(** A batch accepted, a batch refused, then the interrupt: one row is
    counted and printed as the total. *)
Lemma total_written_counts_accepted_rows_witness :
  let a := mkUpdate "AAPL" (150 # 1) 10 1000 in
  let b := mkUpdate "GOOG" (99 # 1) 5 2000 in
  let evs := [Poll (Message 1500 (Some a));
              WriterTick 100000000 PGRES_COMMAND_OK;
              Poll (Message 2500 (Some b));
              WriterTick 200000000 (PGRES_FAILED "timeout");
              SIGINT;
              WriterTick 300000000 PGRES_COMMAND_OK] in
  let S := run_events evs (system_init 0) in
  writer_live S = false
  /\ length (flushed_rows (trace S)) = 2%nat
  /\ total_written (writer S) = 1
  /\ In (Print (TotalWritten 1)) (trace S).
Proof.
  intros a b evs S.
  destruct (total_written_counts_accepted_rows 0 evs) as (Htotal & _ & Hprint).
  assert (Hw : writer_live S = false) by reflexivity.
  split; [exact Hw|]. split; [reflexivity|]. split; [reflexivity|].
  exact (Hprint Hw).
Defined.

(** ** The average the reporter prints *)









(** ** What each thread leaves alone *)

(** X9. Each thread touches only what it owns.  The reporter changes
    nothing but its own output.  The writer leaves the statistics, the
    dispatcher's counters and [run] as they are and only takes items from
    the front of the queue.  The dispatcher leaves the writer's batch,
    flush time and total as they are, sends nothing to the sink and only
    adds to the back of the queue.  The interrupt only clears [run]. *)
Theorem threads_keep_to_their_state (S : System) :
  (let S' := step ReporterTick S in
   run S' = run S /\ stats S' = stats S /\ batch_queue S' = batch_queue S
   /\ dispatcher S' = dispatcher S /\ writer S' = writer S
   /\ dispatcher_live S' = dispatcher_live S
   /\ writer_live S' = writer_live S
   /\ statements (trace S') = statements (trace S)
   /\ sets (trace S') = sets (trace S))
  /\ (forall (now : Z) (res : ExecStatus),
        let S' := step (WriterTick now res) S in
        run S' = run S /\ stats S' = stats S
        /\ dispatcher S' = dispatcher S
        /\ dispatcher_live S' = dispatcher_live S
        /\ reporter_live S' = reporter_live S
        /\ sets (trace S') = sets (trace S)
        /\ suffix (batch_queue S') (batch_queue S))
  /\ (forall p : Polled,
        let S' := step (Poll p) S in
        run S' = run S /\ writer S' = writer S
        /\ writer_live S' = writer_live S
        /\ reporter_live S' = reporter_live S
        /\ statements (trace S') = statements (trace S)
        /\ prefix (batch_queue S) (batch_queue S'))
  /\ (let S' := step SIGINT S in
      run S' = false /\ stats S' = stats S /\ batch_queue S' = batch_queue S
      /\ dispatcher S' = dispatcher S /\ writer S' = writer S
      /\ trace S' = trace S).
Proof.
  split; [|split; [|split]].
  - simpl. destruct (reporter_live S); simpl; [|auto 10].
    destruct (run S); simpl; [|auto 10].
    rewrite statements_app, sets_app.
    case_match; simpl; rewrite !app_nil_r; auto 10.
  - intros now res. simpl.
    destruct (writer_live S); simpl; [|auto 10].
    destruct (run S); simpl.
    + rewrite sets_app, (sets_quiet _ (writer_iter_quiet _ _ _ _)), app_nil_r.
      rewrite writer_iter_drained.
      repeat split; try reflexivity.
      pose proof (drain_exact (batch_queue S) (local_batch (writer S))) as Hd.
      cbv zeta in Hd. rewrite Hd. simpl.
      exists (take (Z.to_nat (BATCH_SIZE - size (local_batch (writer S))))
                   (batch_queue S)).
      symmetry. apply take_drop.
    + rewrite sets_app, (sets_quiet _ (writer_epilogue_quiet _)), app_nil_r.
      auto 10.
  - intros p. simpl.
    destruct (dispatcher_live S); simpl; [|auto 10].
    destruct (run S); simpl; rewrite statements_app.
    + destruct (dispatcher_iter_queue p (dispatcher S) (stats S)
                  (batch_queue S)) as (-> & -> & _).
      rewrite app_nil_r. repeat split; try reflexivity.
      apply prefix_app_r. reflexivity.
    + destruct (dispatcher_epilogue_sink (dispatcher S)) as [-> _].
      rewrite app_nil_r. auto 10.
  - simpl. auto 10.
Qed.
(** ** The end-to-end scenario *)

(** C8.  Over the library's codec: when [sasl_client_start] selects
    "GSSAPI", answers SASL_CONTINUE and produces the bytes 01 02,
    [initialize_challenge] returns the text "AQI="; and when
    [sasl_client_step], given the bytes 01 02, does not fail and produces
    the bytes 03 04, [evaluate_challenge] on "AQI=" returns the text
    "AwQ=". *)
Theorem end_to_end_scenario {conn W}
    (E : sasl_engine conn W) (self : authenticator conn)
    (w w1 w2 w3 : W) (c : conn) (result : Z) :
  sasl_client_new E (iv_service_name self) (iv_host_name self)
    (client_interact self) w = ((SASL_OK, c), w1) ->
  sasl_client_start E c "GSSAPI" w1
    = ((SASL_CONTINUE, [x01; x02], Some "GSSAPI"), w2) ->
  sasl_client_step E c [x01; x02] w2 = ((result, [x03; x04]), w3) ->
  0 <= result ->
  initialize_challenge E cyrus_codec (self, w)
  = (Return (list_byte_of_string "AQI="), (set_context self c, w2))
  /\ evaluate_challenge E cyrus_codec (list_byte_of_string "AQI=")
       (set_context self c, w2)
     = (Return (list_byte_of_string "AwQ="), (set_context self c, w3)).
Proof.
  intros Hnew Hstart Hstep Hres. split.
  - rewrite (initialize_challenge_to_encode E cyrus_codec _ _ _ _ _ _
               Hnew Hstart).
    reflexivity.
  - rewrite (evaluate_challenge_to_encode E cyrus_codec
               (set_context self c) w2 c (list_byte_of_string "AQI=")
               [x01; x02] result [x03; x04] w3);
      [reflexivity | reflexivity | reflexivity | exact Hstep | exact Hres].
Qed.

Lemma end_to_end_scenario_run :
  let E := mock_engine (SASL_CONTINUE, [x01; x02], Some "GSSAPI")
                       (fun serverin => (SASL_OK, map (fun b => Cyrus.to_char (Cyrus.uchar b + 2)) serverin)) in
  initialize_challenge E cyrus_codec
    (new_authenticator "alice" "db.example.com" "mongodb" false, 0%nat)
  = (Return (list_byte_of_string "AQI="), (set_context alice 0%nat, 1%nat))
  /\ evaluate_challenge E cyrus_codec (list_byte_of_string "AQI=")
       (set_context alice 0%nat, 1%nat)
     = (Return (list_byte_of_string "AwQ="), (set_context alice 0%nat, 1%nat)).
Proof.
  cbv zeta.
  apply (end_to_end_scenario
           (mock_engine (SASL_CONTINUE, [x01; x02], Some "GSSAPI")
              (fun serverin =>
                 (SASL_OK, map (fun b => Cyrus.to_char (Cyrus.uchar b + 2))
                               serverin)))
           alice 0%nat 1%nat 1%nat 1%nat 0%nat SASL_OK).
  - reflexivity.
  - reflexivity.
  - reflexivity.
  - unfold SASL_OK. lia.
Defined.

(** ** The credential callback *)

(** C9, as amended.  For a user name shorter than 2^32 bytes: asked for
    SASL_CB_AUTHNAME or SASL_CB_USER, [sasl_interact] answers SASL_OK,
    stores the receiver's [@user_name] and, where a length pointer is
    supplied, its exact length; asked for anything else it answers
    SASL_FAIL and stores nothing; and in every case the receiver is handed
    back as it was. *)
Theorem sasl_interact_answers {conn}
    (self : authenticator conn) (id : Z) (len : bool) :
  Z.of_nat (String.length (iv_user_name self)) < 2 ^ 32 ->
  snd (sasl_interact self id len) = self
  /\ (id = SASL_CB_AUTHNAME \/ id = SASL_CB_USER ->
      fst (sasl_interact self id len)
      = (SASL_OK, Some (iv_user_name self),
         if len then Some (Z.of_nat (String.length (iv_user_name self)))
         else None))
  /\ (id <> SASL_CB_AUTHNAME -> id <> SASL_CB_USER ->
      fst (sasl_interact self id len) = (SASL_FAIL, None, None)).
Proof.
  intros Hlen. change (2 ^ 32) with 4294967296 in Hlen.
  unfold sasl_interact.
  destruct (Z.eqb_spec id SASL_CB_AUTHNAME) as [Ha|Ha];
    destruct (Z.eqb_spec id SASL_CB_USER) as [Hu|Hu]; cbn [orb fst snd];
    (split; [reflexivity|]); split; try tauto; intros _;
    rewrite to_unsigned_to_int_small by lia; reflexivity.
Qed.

==

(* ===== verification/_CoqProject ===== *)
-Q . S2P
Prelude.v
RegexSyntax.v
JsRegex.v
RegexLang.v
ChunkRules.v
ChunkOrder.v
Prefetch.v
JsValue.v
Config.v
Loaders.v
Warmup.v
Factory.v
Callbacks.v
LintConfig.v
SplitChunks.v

* **WORK INSTRUCTIONS**
Work out how many lines in the data above contain the word "uchar" and respond with that number only.

* **SOLUTION**
2